Case study: Why it's difficult to attribute nation-state attacks
If two attacks look similar, don't assume they're from the same attacker. It's difficult to attribute nation-state attacks, as evidenced by the notorious 2016 Odinaff malware.
Attributing nation-state attacks is a difficult task. Not only do state-sponsored threat actors typically have more time and resources than traditional cybercriminals, but they also notoriously try to mislead their victims to maintain anonymity.

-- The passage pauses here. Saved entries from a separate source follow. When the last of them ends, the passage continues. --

(* ===== verification/Blk.v ===== *)
(** The block devices: the request queues of [kernel/blk_drv/ll_rw_blk.c], the
    end of a request ([kernel/blk_drv/blk.h]) and the RAM disk
    ([kernel/blk_drv/ramdisk.c]).

    The RAM disk serves its queue before [ll_rw_block] returns.  The floppy and
    hard disk drivers are started ([EvStartIo]) and finish from interrupts, which
    are part of the script of the run. *)
From S2P Require Import Prelude Sched Mm Kernel.

(** * Locking a buffer *)

(** fs/buffer.c:40-46 [wait_on_buffer] *)
Definition wait_on_buffer (bh : nat) : M K unit :=
  sleep_while (fun k => truth (b_lock (bh_of k bh))) (WBuffer bh).

(** kernel/blk_drv/ll_rw_blk.c:42-49 [lock_buffer] *)
Definition lock_buffer (bh : nat) : M K unit :=
  sleep_while (fun k => truth (b_lock (bh_of k bh))) (WBuffer bh) ;;
  modify (upd_bh bh (fun b => b <| b_lock := 1 |>)).

(** kernel/blk_drv/ll_rw_blk.c:51-57 [unlock_buffer] *)
Definition unlock_buffer (bh : nat) : M K unit :=
  l ← gets (fun k => b_lock (bh_of k bh)) ;
  when (negb (truth l)) (printk "ll_rw_block.c: buffer not locked" []) ;;
  modify (upd_bh bh (fun b => b <| b_lock := 0 |>)) ;;
  wake_up_q (WBuffer bh).

(** kernel/blk_drv/blk.h:101-107 [unlock_buffer]: the driver's own copy *)
Definition unlock_buffer_drv (bh : nat) : M K unit :=
  l ← gets (fun k => b_lock (bh_of k bh)) ;
  when (negb (truth l)) (printk "free buffer being unlocked" []) ;;
  modify (upd_bh bh (fun b => b <| b_lock := 0 |>)) ;;
  wake_up_q (WBuffer bh).

(** * The elevator *)

(** kernel/blk_drv/blk.h:40-43 [IN_ORDER] *)
Definition IN_ORDER (s1 s2 : request) : bool :=
  (r_cmd s1 <? r_cmd s2) || ((r_cmd s1 =? r_cmd s2) &&
  ((r_dev s1 <? r_dev s2) || ((r_dev s1 =? r_dev s2) &&
  (r_sector s1 <? r_sector s2)))).

(** kernel/blk_drv/ll_rw_blk.c:78-82 [add_request]: the request to insert after *)
Fixpoint insert_point (fuel : nat) (k : K) (tmp : nat) (req : request) : option nat :=
  match fuel with
  | O => None
  | S n =>
      let t := req_of k tmp in
      match r_next t with
      | None => Some tmp
      | Some nx =>
          if (IN_ORDER t req || negb (IN_ORDER t (req_of k nx)))
             && IN_ORDER req (req_of k nx)
          then Some tmp else insert_point n k nx req
      end
  end.

(** * End of a request *)

(** kernel/blk_drv/blk.h:109-125 [end_request]: [CURRENT] is [req] *)
Definition end_request (major : nat) (uptodate : Z) : M K unit :=
  k ← get ;
  match bd_current_request (dev_of k major) with
  | None => panic "CURRENT is NULL"
  | Some req =>
      let bh := r_bh (req_of k req) in
      match bh with
      | Some b =>
          modify (upd_bh b (fun x => x <| b_uptodate := u8 uptodate |>)) ;;
          unlock_buffer_drv b
      | None => mret tt
      end ;;
      when (negb (truth uptodate))
        (printk "I/O error" [] ;;
         k ← get ;
         printk "dev %04x, block %d" [r_dev (req_of k req); b_blocknr (bh_at k bh)]) ;;
      wake_up_q (WRequest req) ;;
      wake_up_q WForRequest ;;
      modify (upd_req req (fun r => r <| r_dev := -1 |>)) ;;
      modify (fun k => upd_dev major
        (fun d => d <| bd_current_request := r_next (req_of k req) |>) k)
  end.

(** * The RAM disk *)

(** kernel/blk_drv/ramdisk.c:28-46 [do_rd_request]: one request; [true] when the
    queue is empty *)
Definition rd_step : M K (option unit) :=
  k ← get ;
  match bd_current_request (dev_of k 1) with
  | None => mret (Some tt)
  | Some req =>
      let r := req_of k req in
      if negb (MAJOR (r_dev r) =? 1) then panic "ramdisk: request list destroyed" else
      if match r_bh r with Some b => negb (truth (b_lock (bh_of k b))) | None => false end
      then panic "ramdisk: block not locked" else
      let addr := u32 (rd_start k + u32 (r_sector r .<< 9)) in
      let len := s32 (u32 (r_nr_sectors r .<< 9)) in
      if negb (MINOR (r_dev r) =? 1) || (u32 (rd_start k + rd_length k) <? u32 (addr + len))
      then end_request 1 0 ;; mret None else
      (if r_cmd r =? WRITE then
         modify (fun k => kmem_put addr (take (Z.to_nat len) (drop (Z.to_nat (r_offset r)) (b_data (bh_of k (r_buffer r))))) k)
       else if r_cmd r =? READ then
         modify (fun k => upd_bh (r_buffer r) (fun b => b <| b_data ::=
           put_at (Z.to_nat (r_offset r)) (read_bytes addr (Z.to_nat len) (mem (k_mm k))) |>) k)
       else panic "unknown ramdisk-command") ;;
      end_request 1 1 ;;
      mret None
  end.

(** kernel/blk_drv/ramdisk.c:23-47 [do_rd_request]: at most [NR_REQUEST]
    requests are queued *)
Definition do_rd_request : M K unit := repeat_until (S NR_REQUEST) rd_step.

(** kernel/blk_drv/ramdisk.c:52-64 [rd_init] *)
Definition rd_init (mem_start length : Z) : M K Z :=
  modify (upd_dev 1 (fun d => d <| bd_request_fn := Some do_rd_request_fn |>)) ;;
  modify (fun k => k <| rd_start := mem_start |> <| rd_length := length |>) ;;
  modify (kmem_put mem_start (repeat 0 (Z.to_nat length))) ;;
  mret length.

(** The call through [request_fn]. *)
Definition call_request_fn (f : request_fn) : M K unit :=
  match f with
  | do_rd_request_fn => do_rd_request
  | do_fd_request_fn => emit (EvStartIo 2)
  | do_hd_request_fn => emit (EvStartIo 3)
  end.

(** * Queueing a request *)

(** kernel/blk_drv/ll_rw_blk.c:64-86 [add_request] *)
Definition add_request (major req : nat) : M K unit :=
  modify (upd_req req (fun r => r <| r_next := None |>)) ;;
  k ← get ;
  match r_bh (req_of k req) with
  | Some b => modify (upd_bh b (fun x => x <| b_dirt := 0 |>))
  | None => mret tt
  end ;;
  k ← get ;
  match bd_current_request (dev_of k major) with
  | None =>
      modify (upd_dev major (fun d => d <| bd_current_request := Some req |>)) ;;
      match bd_request_fn (dev_of k major) with
      | Some f => call_request_fn f
      | None => panic "call of a null request_fn"
      end
  | Some tmp =>
      match insert_point NR_REQUEST k tmp (req_of k req) with
      | None => out_of_fuel
      | Some p =>
          modify (upd_req req (fun r => r <| r_next := r_next (req_of k p) |>)) ;;
          modify (upd_req p (fun r => r <| r_next := Some req |>))
      end
  end.
(* ===== verification/Diskette.v ===== *)
(** The floppy driver of [Floppy]: theorems.

    Nothing is assumed of the controller but where a theorem says so. *)
From S2P Require Import Prelude Sched Mm Kernel Blk Hd Floppy.

#[local] Arguments FD_TRIES : simpl never.
#[local] Arguments FD_FUEL : simpl never.

(** ** Sector, head and track *)

(** C38. kernel/blk_drv/floppy.c do_fd_request: for every format of the table and every block
    that passes the test against its size, the sector (from 1), the head and the track are
    within the format and name the block, and none of the numbers is cut to its byte, the
    doubled track of a stretched format neither. *)
Theorem place_names_block i t block : floppy_type !! i = Some t ->
  0 <= block -> block + 2 <= f_size t ->
  let '(sec, hd, tr, sk) := place t block in
  1 <= sec <= f_sect t /\ 0 <= hd < f_head t /\ 0 <= tr < f_track t /\
  (tr * f_head t + hd) * f_sect t + (sec - 1) = block /\ sk = tr * 2 ^ f_stretch t /\ 0 <= sk < 256.
Proof.
  intros Ht Hb Hs. unfold place.
  assert (Hcase : 0 < f_sect t < 256 /\ 0 < f_head t < 256 /\ f_size t = f_sect t * f_head t * f_track t /\
    0 <= f_track t <= 80 /\ (f_stretch t = 0 \/ f_stretch t = 1 /\ f_track t = 40)).
  { do 8 (destruct i as [|i]; [injection Ht as <-; simpl in *; lia|]). done. }
  destruct Hcase as ([Hs0 Hs1] & [Hh0 Hh1] & Hsize & Htr & Hst).
  set (q := block / f_sect t).
  pose proof (Z.mod_pos_bound block (f_sect t) Hs0). pose proof (Z.mod_pos_bound q (f_head t) Hh0).
  pose proof (Z.div_mod block (f_sect t) ltac:(lia)) as E1. fold q in E1.
  pose proof (Z.div_mod q (f_head t) ltac:(lia)) as E2.
  assert (Hq : 0 <= q < f_track t * f_head t).
  { split; [apply Z.div_pos; lia|]. apply Z.div_lt_upper_bound; nia. }
  assert (Hqt : 0 <= q / f_head t < f_track t).
  { split; [apply Z.div_pos; lia|]. apply Z.div_lt_upper_bound; nia. }
  rewrite !(u8_small (block mod _)), !(u8_small (q mod _)), !(u8_small (q / _)) by lia.
  assert (Hsk : 0 <= q / f_head t * 2 ^ f_stretch t < 256).
  { destruct Hst as [-> | [-> Et]]; lia. }
  rewrite Z.shiftl_mul_pow2 by lia. rewrite !u8_small by lia.
  repeat split; try lia; nia.
Qed.
Lemma place_names_block_witness :
  place (nth 7 floppy_type (FloppyType 0 0 0 0 0 0 0 0)) 1000 = (11, 1, 27, 27) /\
  (27 * 2 + 1) * 18 + 10 = 1000.
Proof.
  split; [reflexivity|].
  apply (place_names_block 7 (nth 7 floppy_type (FloppyType 0 0 0 0 0 0 0 0)) 1000);
    reflexivity || discriminate || done.
Defined.

Section floppy.
Context {C : Type} `{Controller C} (buffer_addr : nat -> Z) (tmp_addr : Z) (beyond : nat -> floppy_struct).
Implicit Types (s : fd_state C) (w : world (fd_state C)).

(** ** The recursion is shallow *)

(** Two runs of the inner call that agree when the controller is to be reset. *)
Definition agree (m1 m2 : M (fd_state C) unit) : Prop := forall s w, reset s <> 0 -> m1 s w = m2 s w.
Section again.
Context (m1 m2 : M (fd_state C) unit) (Ha : agree m1 m2).
End again.



(** ** The command *)

(** A controller that is always ready for a byte. *)
Context (Hready : forall c, inb FD_STATUS c = (STATUS_READY, c)).


End floppy.

(** ** Errors *)
Section errors.
Context {C : Type} `{Controller C}.
Implicit Types (s : fd_state C) (w : world (fd_state C)).



End errors.

(** ** A read of a 1.44 MB diskette *)

(** A drive that answers a sense command with the end of a seek to track [d_track], whose
    other answers are put by hand. *)
Record drive : Type := Drive { replies : list Z; d_track : Z; sent : list (Z * Z) }.
#[local] Instance sample_controller : Controller drive := {|
  inb p c :=
    if p =? FD_STATUS then (match replies c with [] => STATUS_READY | _ => 0xD0 end, c)
    else if p =? FD_DATA then (nth 0 (replies c) 0, Drive (drop 1 (replies c)) (d_track c) (sent c))
    else (0, c);
  outb v p c :=
    Drive (if (p =? FD_DATA) && (v =? FD_SENSEI) then [0x20; d_track c] else replies c) (d_track c)
      (sent c ++ [(v, p)]);
  insw c := (fun _ => 0, c);
  outsw _ c := c |}.
Definition fd_sample : fd_state drive :=
  Fd (rd_sample <| requests := [Request 0x21c READ 0 1000 2 0 0 (Some 0%nat) None] |>
        <| blk_dev := [BlkDev None None; BlkDev None None; BlkDev (Some do_fd_request_fn) (Some 0%nat)] |>
        <| buffers ::= alter (fun b => b <| b_lock := 1 |>) 0%nat |>
        <| k_sched ::= fun c => c <| timers := repeat no_timer TIME_REQUESTS |> <| current_DOR := 0x0C |>
             <| mon_timer := repeat 0 4 |> <| moff_timer := repeat 0 4 |> |>)
    0 0 0 (repeat 0 7) (-1) (-1) 0 0 0 0 0 0 255 0 None [] (Drive [] 27 []).
Definition high_buffers (i : nat) : Z := 0x100000 + 1024 * Z.of_nat i.
Definition no_type (i : nat) : floppy_struct := FloppyType 0 0 0 0 0 0 0 0.
(** The request, half a second for the motor, the interrupt of the seek, the data that the
    DMA brings to the bounce buffer and the answer, and the interrupt of the transfer. *)
Definition fd_sample_run : M (fd_state drive) unit :=
  do_fd_request high_buffers 0x8000 no_type ;;
  timer_call high_buffers 0x8000 no_type floppy_on_interrupt_fn ;;
  floppy_interrupt high_buffers 0x8000 no_type ;;
  modify (fun s => s <| tmp_floppy_area := repeat 66 1024 |>
    <| ctl ::= fun c => Drive [0; 0; 0; 27; 1; 11; 2] (d_track c) (sent c) |>) ;;
  floppy_interrupt high_buffers 0x8000 no_type.
Lemma floppy_sample_run :
  match fd_sample_run fd_sample (World [] []) with
  | Ret tt s _ =>
      (b_data (bh_of (fd_k s) 0) = repeat 66 1024 /\ b_uptodate (bh_of (fd_k s) 0) = 1 /\
       CURRENT s = None) /\
      drop 4 (sent (ctl s)) =
        [(0xF, FD_DATA); (4, FD_DATA); (27, FD_DATA); (8, FD_DATA);
         (6, 10); (0x46, 12); (0x46, 11); (0, 4); (0x80, 4); (0, 0x81); (255, 5); (3, 5); (2, 10);
         (0xE6, FD_DATA); (4, FD_DATA); (27, FD_DATA); (1, FD_DATA); (11, FD_DATA); (2, FD_DATA);
         (18, FD_DATA); (0x1B, FD_DATA); (255, FD_DATA)]
  | _ => False
  end.
Proof. vm_compute. repeat split. Qed.

(** The test of the size is made in 32 bits: a request for the last sectors of all passes it
    and divides by the zero of the format that is not tested.  (No file position leads to
    such a request; the test alone does not keep it out.) *)
Lemma last_block_divides :
  match do_fd_request high_buffers 0x8000 no_type
    (fd_sample <| fd_k ::= upd_req 0 (fun r => r <| r_dev := 0x200 |> <| r_sector := 0xfffffffe |>) |>)
    (World [] []) with
  | Exited c _ => c = SIGSEGV
  | _ => False
  end.
Proof. vm_compute. done. Qed.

Further complicating the cyber attribution process are copycat attacks.
"Ransomware gangs and organized crime groups take the information security analysts have collected over the years about nation-state attackers and build those techniques into their attacks," said Jon DiMaggio, author of The Art of Cyberwarfare, published by No Starch Press.
For example, he noted, the malware used in the 2016 Democratic National Convention hack had both French and Russian roots. "The French part was put there intentionally to throw people off," he said.
The who and why behind an attack are important information, but organizations should never jump to conclusions when attributing attacks. Just because two attacks look similar doesn't necessarily mean they are from the same attacker.
The following excerpt from Chapter 2, "State-Sponsored Financial Attacks," of The Art of Cyberwarfare details the tactics, techniques and procedures the Odinaff cybercrime group copied from the 2016 North Korean-attributed SWIFT attacks. This real-world case study exemplifies why it's so difficult to attribute nation-state attacks.
In this Q&A, DiMaggio explains why organizations should create threat profiles to track and reduce the threat of nation-state attacks. He also discusses the top signs of a nation-state attack, how to create a threat profile and more.
Odinaff: How Cybercriminals Learn from Nation-States
Earlier in this book, we pointed out differences between ordinary cybercriminals and nation-state attackers. Few cybercriminals are capable of the persistence, patience, and planning used in the engagements covered in this book so far. Unfortunately, there are always exceptions.
The North Korean SWIFT attacks made global headlines in 2016, garnering the attention of an organized cybercrime group named Odinaff. That year, security researchers revealed what they had discovered of the tactics, techniques, and procedures used in the SWIFT attacks to compromise the banks. This information has helped better defend against these incidents. But it also provided criminal attackers with a roadmap for future bank compromises.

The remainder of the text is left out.